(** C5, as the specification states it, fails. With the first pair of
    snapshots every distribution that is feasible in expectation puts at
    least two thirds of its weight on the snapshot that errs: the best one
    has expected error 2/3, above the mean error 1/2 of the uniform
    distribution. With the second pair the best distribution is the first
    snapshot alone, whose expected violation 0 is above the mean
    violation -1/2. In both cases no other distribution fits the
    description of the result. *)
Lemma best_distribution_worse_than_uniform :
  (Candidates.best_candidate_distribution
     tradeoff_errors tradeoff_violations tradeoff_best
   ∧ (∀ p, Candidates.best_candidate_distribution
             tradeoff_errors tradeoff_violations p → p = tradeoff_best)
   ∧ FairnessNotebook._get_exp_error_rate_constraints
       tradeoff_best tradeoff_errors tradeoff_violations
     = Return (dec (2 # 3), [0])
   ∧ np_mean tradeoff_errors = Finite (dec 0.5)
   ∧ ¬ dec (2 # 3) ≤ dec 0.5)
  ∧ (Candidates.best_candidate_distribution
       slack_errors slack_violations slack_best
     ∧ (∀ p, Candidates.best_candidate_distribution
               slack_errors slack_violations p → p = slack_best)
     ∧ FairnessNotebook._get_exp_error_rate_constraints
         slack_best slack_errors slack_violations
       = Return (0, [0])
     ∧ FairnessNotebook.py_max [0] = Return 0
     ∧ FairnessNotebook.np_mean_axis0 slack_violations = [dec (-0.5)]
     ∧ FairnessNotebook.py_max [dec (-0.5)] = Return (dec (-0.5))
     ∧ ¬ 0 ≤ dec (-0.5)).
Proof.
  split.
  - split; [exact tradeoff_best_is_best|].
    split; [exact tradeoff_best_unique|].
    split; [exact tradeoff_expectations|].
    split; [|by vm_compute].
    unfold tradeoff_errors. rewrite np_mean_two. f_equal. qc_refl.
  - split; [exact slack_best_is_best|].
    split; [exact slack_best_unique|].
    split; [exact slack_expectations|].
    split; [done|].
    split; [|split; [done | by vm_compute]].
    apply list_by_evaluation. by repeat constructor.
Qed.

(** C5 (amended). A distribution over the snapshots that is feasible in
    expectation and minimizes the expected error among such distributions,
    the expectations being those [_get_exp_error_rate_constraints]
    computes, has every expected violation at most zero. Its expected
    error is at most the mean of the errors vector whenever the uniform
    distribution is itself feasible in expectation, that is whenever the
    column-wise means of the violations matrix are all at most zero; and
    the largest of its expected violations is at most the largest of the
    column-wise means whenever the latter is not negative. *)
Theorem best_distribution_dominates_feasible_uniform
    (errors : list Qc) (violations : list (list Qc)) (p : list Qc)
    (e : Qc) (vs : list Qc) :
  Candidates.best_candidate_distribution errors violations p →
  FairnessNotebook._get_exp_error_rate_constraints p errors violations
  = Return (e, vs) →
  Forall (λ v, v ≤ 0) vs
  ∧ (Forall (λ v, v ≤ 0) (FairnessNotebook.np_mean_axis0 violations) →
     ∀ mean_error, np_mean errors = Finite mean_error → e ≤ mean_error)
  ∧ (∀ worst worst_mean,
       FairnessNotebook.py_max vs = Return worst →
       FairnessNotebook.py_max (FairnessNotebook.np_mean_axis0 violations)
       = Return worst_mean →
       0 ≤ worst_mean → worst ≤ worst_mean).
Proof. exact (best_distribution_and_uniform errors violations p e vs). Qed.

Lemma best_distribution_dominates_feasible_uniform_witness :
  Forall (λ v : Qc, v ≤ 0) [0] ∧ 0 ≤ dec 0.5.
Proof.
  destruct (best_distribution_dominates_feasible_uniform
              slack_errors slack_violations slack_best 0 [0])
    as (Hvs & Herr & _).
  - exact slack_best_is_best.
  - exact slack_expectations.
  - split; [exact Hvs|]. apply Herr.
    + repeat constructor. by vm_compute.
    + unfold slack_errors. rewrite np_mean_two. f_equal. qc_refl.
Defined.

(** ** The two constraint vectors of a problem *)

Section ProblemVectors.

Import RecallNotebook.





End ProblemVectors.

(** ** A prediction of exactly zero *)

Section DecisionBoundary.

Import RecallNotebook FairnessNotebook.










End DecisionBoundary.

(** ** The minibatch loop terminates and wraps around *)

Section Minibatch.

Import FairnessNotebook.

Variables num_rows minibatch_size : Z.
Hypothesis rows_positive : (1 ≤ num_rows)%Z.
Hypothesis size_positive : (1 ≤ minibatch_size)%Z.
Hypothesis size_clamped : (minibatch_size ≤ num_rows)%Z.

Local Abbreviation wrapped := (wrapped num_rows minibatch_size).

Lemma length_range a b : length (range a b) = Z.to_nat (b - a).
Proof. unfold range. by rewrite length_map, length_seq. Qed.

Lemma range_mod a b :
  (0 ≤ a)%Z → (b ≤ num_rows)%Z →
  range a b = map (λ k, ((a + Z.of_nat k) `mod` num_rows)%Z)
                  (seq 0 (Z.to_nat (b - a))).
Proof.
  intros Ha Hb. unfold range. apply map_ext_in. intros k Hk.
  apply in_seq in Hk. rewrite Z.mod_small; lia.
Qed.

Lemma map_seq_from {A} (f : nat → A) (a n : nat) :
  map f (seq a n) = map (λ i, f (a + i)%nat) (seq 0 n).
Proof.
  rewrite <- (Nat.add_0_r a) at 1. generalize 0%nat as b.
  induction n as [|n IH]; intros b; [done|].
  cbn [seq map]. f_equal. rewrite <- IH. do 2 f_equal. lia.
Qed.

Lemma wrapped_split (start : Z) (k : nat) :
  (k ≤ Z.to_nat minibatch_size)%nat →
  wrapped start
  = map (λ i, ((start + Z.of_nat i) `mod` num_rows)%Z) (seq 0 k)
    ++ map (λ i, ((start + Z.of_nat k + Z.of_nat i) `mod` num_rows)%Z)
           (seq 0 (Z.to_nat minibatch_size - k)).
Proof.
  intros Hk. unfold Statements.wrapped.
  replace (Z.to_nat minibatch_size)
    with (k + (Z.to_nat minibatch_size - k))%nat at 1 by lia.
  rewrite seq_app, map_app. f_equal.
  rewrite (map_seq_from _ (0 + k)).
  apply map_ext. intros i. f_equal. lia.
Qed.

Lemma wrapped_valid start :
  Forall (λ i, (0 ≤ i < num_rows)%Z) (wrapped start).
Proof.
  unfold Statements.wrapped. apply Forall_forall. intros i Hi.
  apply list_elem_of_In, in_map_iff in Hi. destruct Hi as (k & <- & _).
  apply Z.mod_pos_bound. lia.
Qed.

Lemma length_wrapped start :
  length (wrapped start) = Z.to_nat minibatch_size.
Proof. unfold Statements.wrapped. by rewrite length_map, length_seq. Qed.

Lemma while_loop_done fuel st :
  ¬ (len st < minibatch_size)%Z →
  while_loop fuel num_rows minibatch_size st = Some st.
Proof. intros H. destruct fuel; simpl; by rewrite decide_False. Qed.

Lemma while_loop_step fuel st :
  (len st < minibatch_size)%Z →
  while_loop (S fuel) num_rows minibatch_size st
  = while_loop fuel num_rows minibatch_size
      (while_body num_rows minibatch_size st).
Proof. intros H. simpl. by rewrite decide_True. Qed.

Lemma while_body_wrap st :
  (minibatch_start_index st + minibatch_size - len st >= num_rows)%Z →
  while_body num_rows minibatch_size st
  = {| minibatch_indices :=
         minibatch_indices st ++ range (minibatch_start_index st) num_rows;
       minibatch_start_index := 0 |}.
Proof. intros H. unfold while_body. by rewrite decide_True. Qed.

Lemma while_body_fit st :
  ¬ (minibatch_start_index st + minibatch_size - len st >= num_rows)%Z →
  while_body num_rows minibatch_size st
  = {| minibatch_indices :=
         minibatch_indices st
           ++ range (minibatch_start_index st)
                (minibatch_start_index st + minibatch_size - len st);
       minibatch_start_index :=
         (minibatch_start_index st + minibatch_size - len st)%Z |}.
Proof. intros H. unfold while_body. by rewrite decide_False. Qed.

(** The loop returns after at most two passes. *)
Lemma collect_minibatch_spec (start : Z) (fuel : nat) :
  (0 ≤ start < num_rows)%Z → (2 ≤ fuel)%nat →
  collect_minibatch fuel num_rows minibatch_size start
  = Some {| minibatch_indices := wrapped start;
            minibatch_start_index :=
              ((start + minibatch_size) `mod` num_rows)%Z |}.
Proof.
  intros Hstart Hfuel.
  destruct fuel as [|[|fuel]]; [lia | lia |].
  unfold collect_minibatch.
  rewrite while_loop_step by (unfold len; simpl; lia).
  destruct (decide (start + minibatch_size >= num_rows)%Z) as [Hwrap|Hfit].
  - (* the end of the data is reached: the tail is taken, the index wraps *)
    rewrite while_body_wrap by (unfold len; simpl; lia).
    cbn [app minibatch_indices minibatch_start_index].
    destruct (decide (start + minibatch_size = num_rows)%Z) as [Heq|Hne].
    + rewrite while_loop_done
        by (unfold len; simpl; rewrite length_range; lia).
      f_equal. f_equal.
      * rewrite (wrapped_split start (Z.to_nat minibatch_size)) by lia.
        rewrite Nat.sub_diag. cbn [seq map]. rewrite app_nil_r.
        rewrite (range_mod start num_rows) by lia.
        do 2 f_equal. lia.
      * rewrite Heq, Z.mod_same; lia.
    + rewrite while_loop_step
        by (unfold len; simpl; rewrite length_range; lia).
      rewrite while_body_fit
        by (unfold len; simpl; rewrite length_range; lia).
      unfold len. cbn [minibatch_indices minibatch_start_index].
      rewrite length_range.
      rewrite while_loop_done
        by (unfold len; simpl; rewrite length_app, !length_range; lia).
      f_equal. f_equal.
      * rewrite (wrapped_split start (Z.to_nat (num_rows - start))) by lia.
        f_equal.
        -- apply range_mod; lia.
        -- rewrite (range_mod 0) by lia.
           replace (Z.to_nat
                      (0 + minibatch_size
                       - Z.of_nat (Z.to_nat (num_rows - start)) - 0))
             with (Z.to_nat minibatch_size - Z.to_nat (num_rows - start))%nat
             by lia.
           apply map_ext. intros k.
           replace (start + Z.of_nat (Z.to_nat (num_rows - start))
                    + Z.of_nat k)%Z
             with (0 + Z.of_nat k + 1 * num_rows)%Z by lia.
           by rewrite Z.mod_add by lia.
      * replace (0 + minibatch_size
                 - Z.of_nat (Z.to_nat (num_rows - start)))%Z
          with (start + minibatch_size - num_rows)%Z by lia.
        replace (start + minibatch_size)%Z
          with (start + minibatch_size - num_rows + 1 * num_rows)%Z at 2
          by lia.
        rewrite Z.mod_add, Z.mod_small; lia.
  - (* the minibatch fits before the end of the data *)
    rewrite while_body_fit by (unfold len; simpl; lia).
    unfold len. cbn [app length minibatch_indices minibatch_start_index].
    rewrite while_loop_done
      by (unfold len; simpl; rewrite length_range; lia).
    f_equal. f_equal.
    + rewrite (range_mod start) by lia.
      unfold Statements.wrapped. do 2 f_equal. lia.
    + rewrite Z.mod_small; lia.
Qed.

...

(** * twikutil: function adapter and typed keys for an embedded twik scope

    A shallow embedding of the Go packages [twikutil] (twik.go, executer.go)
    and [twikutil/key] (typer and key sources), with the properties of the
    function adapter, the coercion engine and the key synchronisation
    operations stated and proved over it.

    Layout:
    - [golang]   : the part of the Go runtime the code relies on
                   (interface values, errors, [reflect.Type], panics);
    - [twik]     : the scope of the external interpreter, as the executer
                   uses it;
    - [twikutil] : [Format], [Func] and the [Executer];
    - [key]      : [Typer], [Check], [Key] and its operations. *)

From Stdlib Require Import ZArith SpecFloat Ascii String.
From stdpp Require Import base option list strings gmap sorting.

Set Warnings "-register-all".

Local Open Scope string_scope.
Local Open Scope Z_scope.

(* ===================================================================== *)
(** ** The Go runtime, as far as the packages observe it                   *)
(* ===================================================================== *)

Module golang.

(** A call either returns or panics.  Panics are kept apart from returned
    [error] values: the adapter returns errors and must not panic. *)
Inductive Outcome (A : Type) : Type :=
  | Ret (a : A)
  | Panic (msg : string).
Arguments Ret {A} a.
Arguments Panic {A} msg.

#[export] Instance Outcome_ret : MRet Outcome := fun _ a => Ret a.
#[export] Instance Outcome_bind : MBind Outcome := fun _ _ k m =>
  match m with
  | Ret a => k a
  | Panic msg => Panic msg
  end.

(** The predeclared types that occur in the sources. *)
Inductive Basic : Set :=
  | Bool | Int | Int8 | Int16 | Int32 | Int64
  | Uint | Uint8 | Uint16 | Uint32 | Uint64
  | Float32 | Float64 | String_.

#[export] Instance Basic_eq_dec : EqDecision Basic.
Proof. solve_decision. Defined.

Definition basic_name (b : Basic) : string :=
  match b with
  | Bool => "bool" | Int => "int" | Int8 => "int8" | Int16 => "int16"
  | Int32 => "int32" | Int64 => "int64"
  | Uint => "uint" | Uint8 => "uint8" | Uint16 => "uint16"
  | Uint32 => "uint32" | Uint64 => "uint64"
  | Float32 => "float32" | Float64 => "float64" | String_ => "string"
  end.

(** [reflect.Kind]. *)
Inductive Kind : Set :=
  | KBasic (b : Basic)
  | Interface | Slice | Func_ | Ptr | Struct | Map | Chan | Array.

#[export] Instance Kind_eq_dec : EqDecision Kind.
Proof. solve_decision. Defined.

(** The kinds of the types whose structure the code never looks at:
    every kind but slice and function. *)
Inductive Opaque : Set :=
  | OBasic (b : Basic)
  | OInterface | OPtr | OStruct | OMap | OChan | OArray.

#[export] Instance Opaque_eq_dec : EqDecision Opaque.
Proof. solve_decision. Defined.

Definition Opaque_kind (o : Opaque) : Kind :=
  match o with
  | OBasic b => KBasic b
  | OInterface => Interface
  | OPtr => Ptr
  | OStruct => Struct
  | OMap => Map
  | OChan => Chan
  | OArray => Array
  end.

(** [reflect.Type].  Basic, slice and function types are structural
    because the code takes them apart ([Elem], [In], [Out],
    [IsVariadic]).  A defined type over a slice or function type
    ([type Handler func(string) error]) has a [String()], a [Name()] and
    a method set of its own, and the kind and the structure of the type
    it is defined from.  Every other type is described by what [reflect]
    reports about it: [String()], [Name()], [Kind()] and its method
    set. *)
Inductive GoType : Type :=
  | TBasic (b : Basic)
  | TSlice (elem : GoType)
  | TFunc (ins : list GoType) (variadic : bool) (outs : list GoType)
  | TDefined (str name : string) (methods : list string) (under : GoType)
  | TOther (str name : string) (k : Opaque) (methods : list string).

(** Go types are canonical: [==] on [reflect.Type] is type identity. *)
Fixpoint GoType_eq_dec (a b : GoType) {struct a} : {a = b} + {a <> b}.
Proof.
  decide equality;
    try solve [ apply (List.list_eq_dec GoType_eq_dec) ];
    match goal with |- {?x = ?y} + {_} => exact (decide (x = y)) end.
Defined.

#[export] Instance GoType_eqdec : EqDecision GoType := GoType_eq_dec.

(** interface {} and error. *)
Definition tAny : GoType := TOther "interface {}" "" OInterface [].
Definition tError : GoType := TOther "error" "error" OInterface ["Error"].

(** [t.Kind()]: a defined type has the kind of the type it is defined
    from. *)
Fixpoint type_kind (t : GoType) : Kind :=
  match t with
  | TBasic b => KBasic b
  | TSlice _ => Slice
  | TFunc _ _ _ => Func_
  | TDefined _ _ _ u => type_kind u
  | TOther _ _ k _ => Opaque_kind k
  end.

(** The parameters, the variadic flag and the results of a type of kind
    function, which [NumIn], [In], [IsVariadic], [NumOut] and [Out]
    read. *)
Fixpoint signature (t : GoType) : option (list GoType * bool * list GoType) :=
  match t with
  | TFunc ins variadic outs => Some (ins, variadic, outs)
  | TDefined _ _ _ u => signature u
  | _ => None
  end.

_Task description:_ From the listing above, find the number of lines with the word "pair" in them. Answer with the number only.

_Answer below:_ 2